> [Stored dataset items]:
_ _ _ _ _
(* ===== verification/ProcThms.v ===== *)
(** * fork: the invariant of the process table *)
From S2P Require Import Prelude Mem Riscv Kalloc Vm VmTree VmSpec VmAlloc VmFree VmPool Proc ProcMem ProcInv ProcOps ProcFork.

Section ProcThms.
Context {T : Type} `{!ProcFiles T, !ProcFilesLaws T}.
Variables (kend trampoline forkret_at : Z) (pool : list Z) (R0 : spaces) (K : list Z).
Hypothesis kend_kern : KERNBASE <= kend.
Hypothesis pool_nodup : NoDup pool.
Hypothesis pool_pages : Forall (page kend) pool.
Hypothesis tramp_ok : trampoline mod 4096 = 0 /\ 0 <= trampoline /\ trampoline + 4096 <= 2 ^ 56.

Abbreviation kern := (@kern T).
Abbreviation pmem := (pmem kend trampoline pool R0).
Implicit Types (s : kern) (A : aspaces) (i p np : Z).

Definition tabs s : ftables := fun p => (p_ofile (getp s p), p_cwd (getp s p)).
Definition used s i : Prop := p_state (getp s i) <> UNUSED.
Definition alive s i : Prop := p_state (getp s i) <> UNUSED /\ p_state (getp s i) <> ZOMBIE.

#[local] Instance used_dec s i : Decision (used s i).
Proof. unfold used. apply _. Defined.

Record proc_inv s A : Prop := {
  pi_mem : pmem K s A;
  pi_slots : slots s A;
  pi_files : files_ok (rest s) (tabs s);
  pi_closed : forall i, ~ alive s i -> tabs s i = (∅, None);
  pi_fds : forall i fd f, p_ofile (getp s i) !! fd = Some f -> 0 <= fd < NOFILE;
  pi_cwd : forall i, alive s i -> is_Some (p_cwd (getp s i));
  pi_pid : forall i, used s i -> 0 < p_pid (getp s i) < nextpid s;
  pi_pids : forall i j, used s i -> used s j -> p_pid (getp s i) = p_pid (getp s j) -> i = j;
  pi_next : 0 < nextpid s;
  pi_init : exists ip, initproc s = Some ip /\ alive s ip;
  pi_parent : forall i, used s i -> initproc s <> Some i -> exists q, p_parent (getp s i) = Some q /\ alive s q /\ p_pid (getp s q) < p_pid (getp s i);
  pi_root : forall i, ~ used s i \/ initproc s = Some i -> p_parent (getp s i) = None;
}.

(** Only slot [i] and the file layer change. *)
Record near i s s' : Prop := {
  nr_procs : forall j, j <> i -> getp s' j = getp s j;
  nr_cur : cur s' = cur s;
  nr_init : initproc s' = initproc s;
  nr_first : first_run s' = first_run s;
  nr_km : km s' = km s;
  nr_next : nextpid s' = nextpid s;
}.
Lemma near_trans i s1 s2 s3 : near i s1 s2 -> near i s2 s3 -> near i s1 s3.
Proof. intros [A1 A2 A3 A4 A5 A6] [B1 B2 B3 B4 B5 B6]. split; try congruence. intros j Hj. by rewrite B1, A1. Qed.
Lemma near_upd i f s : near i s (upd_proc i f s).
Proof. split; try done. intros j Hj. by apply getp_upd_ne. Qed.
Lemma near_rest i t s : near i s (with_rest t s).
Proof. by split. Qed.

Lemma tabs_upd i f s p : tabs (upd_proc i f s) p = if decide (p = i) then (p_ofile (f (getp s i)), p_cwd (f (getp s i))) else tabs s p.
Proof. unfold tabs. destruct (decide (p = i)) as [->|]; [by rewrite getp_upd_eq|by rewrite getp_upd_ne]. Qed.
Lemma files_keep i f s : p_ofile (f (getp s i)) = p_ofile (getp s i) -> p_cwd (f (getp s i)) = p_cwd (getp s i) ->
  files_ok (rest s) (tabs s) -> files_ok (rest (upd_proc i f s)) (tabs (upd_proc i f s)).
Proof. intros E1 E2. apply law_files_ext. intros p. rewrite tabs_upd. destruct (decide (p = i)) as [->|]; [|done]. unfold tabs. by rewrite E1, E2. Qed.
_ _ _ _ _
> [TASK PROMPT]: Search the data for the string "None" and copy out every line where it is found.

> [YOUR RESPONSE]:
  pi_closed : forall i, ~ alive s i -> tabs s i = (∅, None);
  pi_root : forall i, ~ used s i \/ initproc s = Some i -> p_parent (getp s i) = None;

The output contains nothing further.